(* ===== verification/TrustStore.v ===== *)
(** * The trust store

    [TrustStore] models the in-memory trust store of
    [crates/qsh-core/src/trust/mod.rs]: the pins and CA roots of [trust.toml],
    the validation its loader adds to the TOML decoder, every operation the
    [qsh trust], [qsh pair] and [qsh cert] commands apply between a load and a
    save, and the lookups of the local queries.

    The TOML codec and the PEM decoder are parameters ([TrustFormat]). *)

From S2P Require Import Prelude Text FileGuard Identity Acl Policy.

Module TrustStore.
Import Text Identity Acl.

(** ** Data *)

Record TrustPeer := mkPeer {
  p_name : string;
  p_fingerprint : string;
  p_address : string;
  p_added_at : string;
  p_role : option string;
  p_grants : option (list string);
  p_paths : option (list string);
  p_scope : option string;
  p_source : option string;
  p_remote_qsh : option string;
}.

Record CaEntry := mkCa { ca_name : string; cert_pem : string }.

(** [TrustStore], which is [TrustFile] once it is validated. *)
Record TrustStore := mkStore { peers : list TrustPeer; cas : list CaEntry }.

#[global] Instance TrustPeer_eq_dec : EqDecision TrustPeer.
Proof. solve_decision. Defined.
#[global] Instance CaEntry_eq_dec : EqDecision CaEntry.
Proof. solve_decision. Defined.
#[global] Instance TrustStore_eq_dec : EqDecision TrustStore.
Proof. solve_decision. Defined.

(** [TrustStore::default] *)
Definition empty_store : TrustStore := mkStore [] [].

(** The [toml] crate on this schema, and [pem::decode_first]. *)
Class TrustFormat (Cert : Type) := {
  toml_decode : string -> option TrustStore;
  toml_encode : TrustStore -> string;
  toml_law s : toml_decode (toml_encode s) = Some s;
  pem_decode : string -> option Cert;
}.

(** ** Loading *)

Inductive StoreError := BadToml | BadRole | BadGrants (why : PinGrantsError).

Definition peer_keys (p : TrustPeer) : PinGrantKeys := mkKeys (p_grants p) (p_paths p) (p_scope p).

Definition role_valid (p : TrustPeer) : bool :=
  match p_role p with Some w => bool_decide (is_Some (role_from_str w)) | None => true end.

Fixpoint check_roles (ps : list TrustPeer) : result unit StoreError :=
  match ps with
  | [] => Ok tt
  | p :: ps => if role_valid p then check_roles ps else Err BadRole
  end.

Fixpoint check_grants (ps : list TrustPeer) : result unit StoreError :=
  match ps with
  | [] => Ok tt
  | p :: ps =>
      match pin_parse (p_grants p) (p_paths p) (p_scope p) with
      | Ok _ => check_grants ps
      | Err e => Err (BadGrants e)
      end
  end.

Section Ops.
Context {Cert : Type} `{TrustFormat Cert} `{Base64}.

(** [TrustStore::parse] *)
Definition store_parse (text : string) : result TrustStore StoreError :=
  match toml_decode text with
  | None => Err BadToml
  | Some file =>
      let? _ := check_roles (peers file) in
      let? _ := check_grants (peers file) in
      Ok file
  end.

(** [TrustStore::load], of what the file holds. *)
Definition load (raw : option string) : result TrustStore StoreError :=
  match raw with Some text => store_parse text | None => Ok empty_store end.

(** [TrustStore::save]: the text it writes. *)
Definition save (s : TrustStore) : string := toml_encode s.

(** ** Lookups and updates *)

Definition find (s : TrustStore) (name : string) : option TrustPeer :=
  List.find (fun p => bool_decide (p_name p = name)) (peers s).

(** [self.peers.iter_mut().find(..)] and an update of the pin it finds. *)
Fixpoint update_first (name : string) (f : TrustPeer -> TrustPeer) (ps : list TrustPeer) : list TrustPeer :=
  match ps with
  | [] => []
  | p :: ps => if bool_decide (p_name p = name) then f p :: ps else p :: update_first name f ps
  end.
Definition update (s : TrustStore) (name : string) (f : TrustPeer -> TrustPeer) : TrustStore :=
  mkStore (update_first name f (peers s)) (cas s).

Definition with_address (a : string) (p : TrustPeer) : TrustPeer :=
  mkPeer (p_name p) (p_fingerprint p) a (p_added_at p) (p_role p) (p_grants p) (p_paths p) (p_scope p) (p_source p)
    (p_remote_qsh p).
Definition with_name (n : string) (src : option string) (p : TrustPeer) : TrustPeer :=
  mkPeer n (p_fingerprint p) (p_address p) (p_added_at p) (p_role p) (p_grants p) (p_paths p) (p_scope p) src
    (p_remote_qsh p).
Definition with_role (r : option string) (p : TrustPeer) : TrustPeer :=
  mkPeer (p_name p) (p_fingerprint p) (p_address p) (p_added_at p) r (p_grants p) (p_paths p) (p_scope p) (p_source p)
    (p_remote_qsh p).
Definition with_keys (k : PinGrantKeys) (p : TrustPeer) : TrustPeer :=
  mkPeer (p_name p) (p_fingerprint p) (p_address p) (p_added_at p) (p_role p) (k_grants k) (k_paths k) (k_scope k)
    (p_source p) (p_remote_qsh p).
Definition with_source (src : option string) (p : TrustPeer) : TrustPeer :=
  mkPeer (p_name p) (p_fingerprint p) (p_address p) (p_added_at p) (p_role p) (p_grants p) (p_paths p) (p_scope p) src
    (p_remote_qsh p).
Definition with_remote_qsh (q : option string) (p : TrustPeer) : TrustPeer :=
  mkPeer (p_name p) (p_fingerprint p) (p_address p) (p_added_at p) (p_role p) (p_grants p) (p_paths p) (p_scope p)
    (p_source p) q.

(** [TrustStore::add_peer_inner]: the store, the pin, [created] and
    [updated]. *)
Definition add_peer_inner (s : TrustStore) (name : string) (address : option string) (fp : Fingerprint) (now : string)
    (role : option TrustRole) : TrustStore * (TrustPeer * bool * bool) :=
  let fingerprint := fp_display fp in
  match find s name with
  | Some existing =>
      if negb (bool_decide (p_fingerprint existing = fingerprint)) then (s, (existing, false, false))
      else match address with
           | None => (s, (existing, false, false))
           | Some new_address =>
               if bool_decide (p_address existing = new_address) then (s, (existing, false, false))
               else (update s name (with_address new_address), (with_address new_address existing, false, true))
           end
  | None =>
      let peer := mkPeer name fingerprint (default EmptyString address) now (role_str <$> role)
                    None None None None None in
      (mkStore (peers s ++ [peer]) (cas s), (peer, true, false))
  end.

Definition set_remote_qsh (s : TrustStore) (name path : string) : TrustStore * bool :=
  match find s name with
  | Some peer =>
      if bool_decide (p_remote_qsh peer = Some path) then (s, false)
      else (update s name (with_remote_qsh (Some path)), true)
  | None => (s, false)
  end.

Definition mark_source (s : TrustStore) (name source : string) : TrustStore * bool :=
  match find s name with
  | Some _ => (update s name (with_source (Some source)), true)
  | None => (s, false)
  end.

Definition find_ca (s : TrustStore) (name : string) : option CaEntry :=
  List.find (fun c => bool_decide (ca_name c = name)) (cas s).

Fixpoint update_ca (name pem : string) (cs : list CaEntry) : list CaEntry :=
  match cs with
  | [] => []
  | c :: cs => if bool_decide (ca_name c = name) then mkCa (ca_name c) pem :: cs else c :: update_ca name pem cs
  end.

Definition add_ca (s : TrustStore) (name pem : string) : TrustStore * (CaEntry * bool * bool) :=
  match find_ca s name with
  | Some c =>
      if bool_decide (cert_pem c = pem) then (s, (c, false, false))
      else (mkStore (peers s) (update_ca name pem (cas s)), (mkCa (ca_name c) pem, false, true))
  | None => (mkStore (peers s) (cas s ++ [mkCa name pem]), (mkCa name pem, true, false))
  end.

(** [TrustStore::add_ca_append_only]; the error is the refused name. *)
Definition add_ca_append_only (s : TrustStore) (name pem : string)
    : TrustStore * result (CaEntry * bool * bool) string :=
  match find_ca s name with
  | Some c => if bool_decide (cert_pem c = pem) then (s, Ok (c, false, false)) else (s, Err name)
  | None => let '(s, r) := add_ca s name pem in (s, Ok r)
  end.

Definition remove (s : TrustStore) (name : string) : TrustStore * bool :=
  let ps := List.filter (fun p => negb (bool_decide (p_name p = name))) (peers s) in
  let cs := List.filter (fun c => negb (bool_decide (ca_name c = name))) (cas s) in
  (mkStore ps cs, negb (length ps =? length (peers s))%nat || negb (length cs =? length (cas s))%nat).

Inductive RenameError := OldMissing | NewTaken.

Definition rename (s : TrustStore) (old new : string) : TrustStore * result TrustPeer RenameError :=
  if existsb (fun p => bool_decide (p_name p = new)) (peers s)
     || existsb (fun c => bool_decide (ca_name c = new)) (cas s) then (s, Err NewTaken)
  else match find s old with
       | None => (s, Err OldMissing)
       | Some p => (update s old (with_name new None), Ok (with_name new None p))
       end.

Inductive SetRoleError := NotFound.

(** [TrustStore::set_role]: the pin, its role before and [changed]. *)
Definition set_role (s : TrustStore) (name : string) (role : TrustRole)
    : TrustStore * result (TrustPeer * option string * bool) SetRoleError :=
  match find s name with
  | None => (s, Err NotFound)
  | Some p =>
      let previous := p_role p in
      let changed := negb (bool_decide (default (role_str NoneRole) previous = role_str role)) in
      if changed then (update s name (with_role (Some (role_str role))),
                       Ok (with_role (Some (role_str role)) p, previous, changed))
      else (s, Ok (p, previous, changed))
  end.

(** [TrustStore::set_grants]: the pin, its keys before and [changed]. *)
Definition set_grants (s : TrustStore) (name : string) (k : PinGrantKeys)
    : TrustStore * result (TrustPeer * PinGrantKeys * bool) SetRoleError :=
  match find s name with
  | None => (s, Err NotFound)
  | Some p =>
      let previous := peer_keys p in
      let changed := negb (bool_decide (previous = k)) in
      if changed then (update s name (with_keys k), Ok (with_keys k p, previous, changed))
      else (s, Ok (p, previous, changed))
  end.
──────
> Exercise
Using the material above, please count the lines in which the word "save" occurs and give the number with nothing added.

> Solution to the exercise
3